Exercise goal. Tally the lines in the listing below that include "mkRule". Answer with the count and nothing more.

^^^^^^^^^^^^^^^^

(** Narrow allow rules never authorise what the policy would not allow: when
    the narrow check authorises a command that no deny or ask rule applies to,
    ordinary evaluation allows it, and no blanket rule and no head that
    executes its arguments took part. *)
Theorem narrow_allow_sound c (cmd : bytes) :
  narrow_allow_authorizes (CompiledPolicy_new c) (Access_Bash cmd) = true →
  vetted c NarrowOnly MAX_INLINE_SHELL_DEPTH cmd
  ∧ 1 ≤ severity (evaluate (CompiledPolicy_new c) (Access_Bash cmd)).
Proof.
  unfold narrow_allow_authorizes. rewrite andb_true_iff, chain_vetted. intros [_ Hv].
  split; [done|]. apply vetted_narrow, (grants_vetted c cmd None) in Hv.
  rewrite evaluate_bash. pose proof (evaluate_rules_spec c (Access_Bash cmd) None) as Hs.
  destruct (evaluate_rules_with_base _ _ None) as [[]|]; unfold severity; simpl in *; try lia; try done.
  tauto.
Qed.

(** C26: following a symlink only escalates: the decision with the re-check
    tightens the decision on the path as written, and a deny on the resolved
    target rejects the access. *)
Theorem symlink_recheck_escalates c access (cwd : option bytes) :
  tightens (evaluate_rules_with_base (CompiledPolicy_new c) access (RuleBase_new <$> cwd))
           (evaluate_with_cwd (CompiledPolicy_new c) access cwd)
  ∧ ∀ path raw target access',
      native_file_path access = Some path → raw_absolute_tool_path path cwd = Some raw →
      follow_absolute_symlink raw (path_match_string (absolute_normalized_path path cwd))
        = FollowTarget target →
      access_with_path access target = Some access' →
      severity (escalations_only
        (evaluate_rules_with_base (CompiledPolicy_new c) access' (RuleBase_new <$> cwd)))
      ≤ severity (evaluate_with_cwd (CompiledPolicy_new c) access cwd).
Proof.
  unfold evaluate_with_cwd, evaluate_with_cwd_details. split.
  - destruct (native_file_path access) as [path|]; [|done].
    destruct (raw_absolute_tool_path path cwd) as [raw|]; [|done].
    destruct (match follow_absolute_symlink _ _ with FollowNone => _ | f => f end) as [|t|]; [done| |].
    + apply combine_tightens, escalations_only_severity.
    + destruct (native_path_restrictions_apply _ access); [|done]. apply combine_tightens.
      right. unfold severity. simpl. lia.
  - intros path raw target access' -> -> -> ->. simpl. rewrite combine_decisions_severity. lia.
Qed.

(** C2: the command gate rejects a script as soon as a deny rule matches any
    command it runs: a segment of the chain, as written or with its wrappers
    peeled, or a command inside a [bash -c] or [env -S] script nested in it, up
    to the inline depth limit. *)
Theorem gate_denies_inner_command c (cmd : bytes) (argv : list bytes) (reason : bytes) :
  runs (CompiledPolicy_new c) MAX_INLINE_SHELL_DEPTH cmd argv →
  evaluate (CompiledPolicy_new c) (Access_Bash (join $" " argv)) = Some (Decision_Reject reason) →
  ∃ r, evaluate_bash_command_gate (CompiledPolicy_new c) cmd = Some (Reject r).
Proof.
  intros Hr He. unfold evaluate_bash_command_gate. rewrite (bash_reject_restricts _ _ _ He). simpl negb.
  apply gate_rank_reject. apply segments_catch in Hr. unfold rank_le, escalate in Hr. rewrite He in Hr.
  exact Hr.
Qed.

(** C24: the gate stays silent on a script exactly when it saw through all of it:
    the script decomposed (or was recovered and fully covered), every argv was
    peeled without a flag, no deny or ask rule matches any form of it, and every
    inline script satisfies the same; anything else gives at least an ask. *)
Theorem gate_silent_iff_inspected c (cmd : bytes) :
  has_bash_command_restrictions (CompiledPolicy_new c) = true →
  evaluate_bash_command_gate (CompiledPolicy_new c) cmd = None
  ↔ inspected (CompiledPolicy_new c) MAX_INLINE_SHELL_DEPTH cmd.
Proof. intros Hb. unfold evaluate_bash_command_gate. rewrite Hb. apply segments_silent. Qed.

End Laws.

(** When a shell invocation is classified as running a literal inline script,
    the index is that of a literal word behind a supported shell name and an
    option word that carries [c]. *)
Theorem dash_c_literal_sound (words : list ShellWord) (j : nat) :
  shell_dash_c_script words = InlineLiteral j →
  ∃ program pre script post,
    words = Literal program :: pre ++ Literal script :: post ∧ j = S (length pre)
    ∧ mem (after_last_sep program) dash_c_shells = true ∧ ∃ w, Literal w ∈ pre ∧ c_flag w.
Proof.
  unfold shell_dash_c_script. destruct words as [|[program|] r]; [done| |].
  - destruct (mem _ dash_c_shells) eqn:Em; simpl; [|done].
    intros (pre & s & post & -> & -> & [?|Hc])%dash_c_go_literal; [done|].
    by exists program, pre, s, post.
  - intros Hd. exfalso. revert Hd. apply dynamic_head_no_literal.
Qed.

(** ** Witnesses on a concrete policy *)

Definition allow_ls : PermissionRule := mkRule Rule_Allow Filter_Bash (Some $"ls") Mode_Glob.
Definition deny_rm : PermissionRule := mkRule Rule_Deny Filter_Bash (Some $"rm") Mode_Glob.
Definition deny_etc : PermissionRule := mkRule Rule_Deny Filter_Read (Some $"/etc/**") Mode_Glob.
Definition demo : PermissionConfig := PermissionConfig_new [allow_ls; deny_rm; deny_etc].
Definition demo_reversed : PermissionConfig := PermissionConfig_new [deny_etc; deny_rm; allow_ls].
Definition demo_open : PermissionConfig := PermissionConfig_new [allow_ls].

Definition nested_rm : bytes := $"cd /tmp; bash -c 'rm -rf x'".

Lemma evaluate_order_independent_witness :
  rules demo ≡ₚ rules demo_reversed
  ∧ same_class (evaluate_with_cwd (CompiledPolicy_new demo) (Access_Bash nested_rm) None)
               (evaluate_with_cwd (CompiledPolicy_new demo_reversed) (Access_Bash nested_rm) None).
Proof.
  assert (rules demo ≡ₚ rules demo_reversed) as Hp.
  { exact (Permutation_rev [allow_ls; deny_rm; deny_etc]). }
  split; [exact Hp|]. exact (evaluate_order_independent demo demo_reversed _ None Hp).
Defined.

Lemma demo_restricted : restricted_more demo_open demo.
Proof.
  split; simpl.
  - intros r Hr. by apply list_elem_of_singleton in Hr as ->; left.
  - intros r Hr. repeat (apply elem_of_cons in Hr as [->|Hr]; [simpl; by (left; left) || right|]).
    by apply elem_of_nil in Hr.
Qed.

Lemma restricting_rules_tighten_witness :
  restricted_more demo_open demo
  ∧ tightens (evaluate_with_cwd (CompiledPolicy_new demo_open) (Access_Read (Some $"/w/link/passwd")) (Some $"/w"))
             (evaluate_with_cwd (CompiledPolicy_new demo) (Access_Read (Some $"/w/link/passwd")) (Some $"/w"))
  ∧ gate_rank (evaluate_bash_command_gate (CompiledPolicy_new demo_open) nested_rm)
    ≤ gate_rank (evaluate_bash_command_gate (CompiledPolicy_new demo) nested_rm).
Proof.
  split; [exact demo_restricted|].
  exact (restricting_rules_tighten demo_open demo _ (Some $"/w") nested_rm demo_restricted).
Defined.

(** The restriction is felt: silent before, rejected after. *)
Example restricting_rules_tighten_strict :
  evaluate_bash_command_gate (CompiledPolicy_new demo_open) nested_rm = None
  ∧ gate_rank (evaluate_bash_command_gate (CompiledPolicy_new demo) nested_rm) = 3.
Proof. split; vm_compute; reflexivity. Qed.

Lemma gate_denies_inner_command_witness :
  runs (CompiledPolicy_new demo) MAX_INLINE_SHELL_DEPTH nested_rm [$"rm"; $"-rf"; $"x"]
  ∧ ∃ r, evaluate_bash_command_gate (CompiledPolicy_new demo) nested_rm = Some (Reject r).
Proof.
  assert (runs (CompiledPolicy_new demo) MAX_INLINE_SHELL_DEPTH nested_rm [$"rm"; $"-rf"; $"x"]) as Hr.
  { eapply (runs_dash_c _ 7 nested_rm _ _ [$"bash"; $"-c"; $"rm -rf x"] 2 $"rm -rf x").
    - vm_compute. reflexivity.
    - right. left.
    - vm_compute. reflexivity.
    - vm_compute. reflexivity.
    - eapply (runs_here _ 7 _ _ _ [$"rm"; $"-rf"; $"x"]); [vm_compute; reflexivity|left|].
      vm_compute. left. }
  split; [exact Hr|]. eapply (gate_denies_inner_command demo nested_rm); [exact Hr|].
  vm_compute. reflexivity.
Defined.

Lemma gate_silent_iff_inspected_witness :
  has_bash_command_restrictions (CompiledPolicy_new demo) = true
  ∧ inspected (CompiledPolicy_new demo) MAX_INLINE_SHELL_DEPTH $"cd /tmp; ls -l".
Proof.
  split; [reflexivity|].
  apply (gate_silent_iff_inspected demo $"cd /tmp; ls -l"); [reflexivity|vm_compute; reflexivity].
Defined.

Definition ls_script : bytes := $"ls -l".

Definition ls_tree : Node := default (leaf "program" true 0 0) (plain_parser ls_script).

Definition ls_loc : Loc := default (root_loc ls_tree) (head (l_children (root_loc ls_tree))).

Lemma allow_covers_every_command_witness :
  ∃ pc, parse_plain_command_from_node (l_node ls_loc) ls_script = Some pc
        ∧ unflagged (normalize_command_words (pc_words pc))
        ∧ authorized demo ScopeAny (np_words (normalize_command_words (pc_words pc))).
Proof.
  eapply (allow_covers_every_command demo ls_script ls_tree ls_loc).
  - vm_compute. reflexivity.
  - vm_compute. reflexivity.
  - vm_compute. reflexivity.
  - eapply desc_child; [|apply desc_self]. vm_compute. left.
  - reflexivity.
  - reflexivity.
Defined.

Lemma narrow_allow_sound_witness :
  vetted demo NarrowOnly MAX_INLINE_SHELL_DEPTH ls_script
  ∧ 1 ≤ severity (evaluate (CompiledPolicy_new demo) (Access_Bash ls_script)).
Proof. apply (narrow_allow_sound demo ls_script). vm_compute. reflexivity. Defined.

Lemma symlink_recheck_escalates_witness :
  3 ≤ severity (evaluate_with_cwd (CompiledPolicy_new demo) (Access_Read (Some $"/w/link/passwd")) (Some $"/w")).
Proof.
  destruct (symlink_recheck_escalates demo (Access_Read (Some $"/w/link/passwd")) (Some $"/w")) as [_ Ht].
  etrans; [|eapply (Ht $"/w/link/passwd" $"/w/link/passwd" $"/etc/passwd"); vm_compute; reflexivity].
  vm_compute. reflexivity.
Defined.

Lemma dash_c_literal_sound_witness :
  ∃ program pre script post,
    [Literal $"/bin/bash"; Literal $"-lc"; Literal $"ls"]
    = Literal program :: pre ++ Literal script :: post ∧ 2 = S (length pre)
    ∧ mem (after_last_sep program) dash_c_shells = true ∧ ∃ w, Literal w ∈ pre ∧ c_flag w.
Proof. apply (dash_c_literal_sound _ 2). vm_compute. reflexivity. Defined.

^^^^^^^^^^^^^^^^

Response box. 3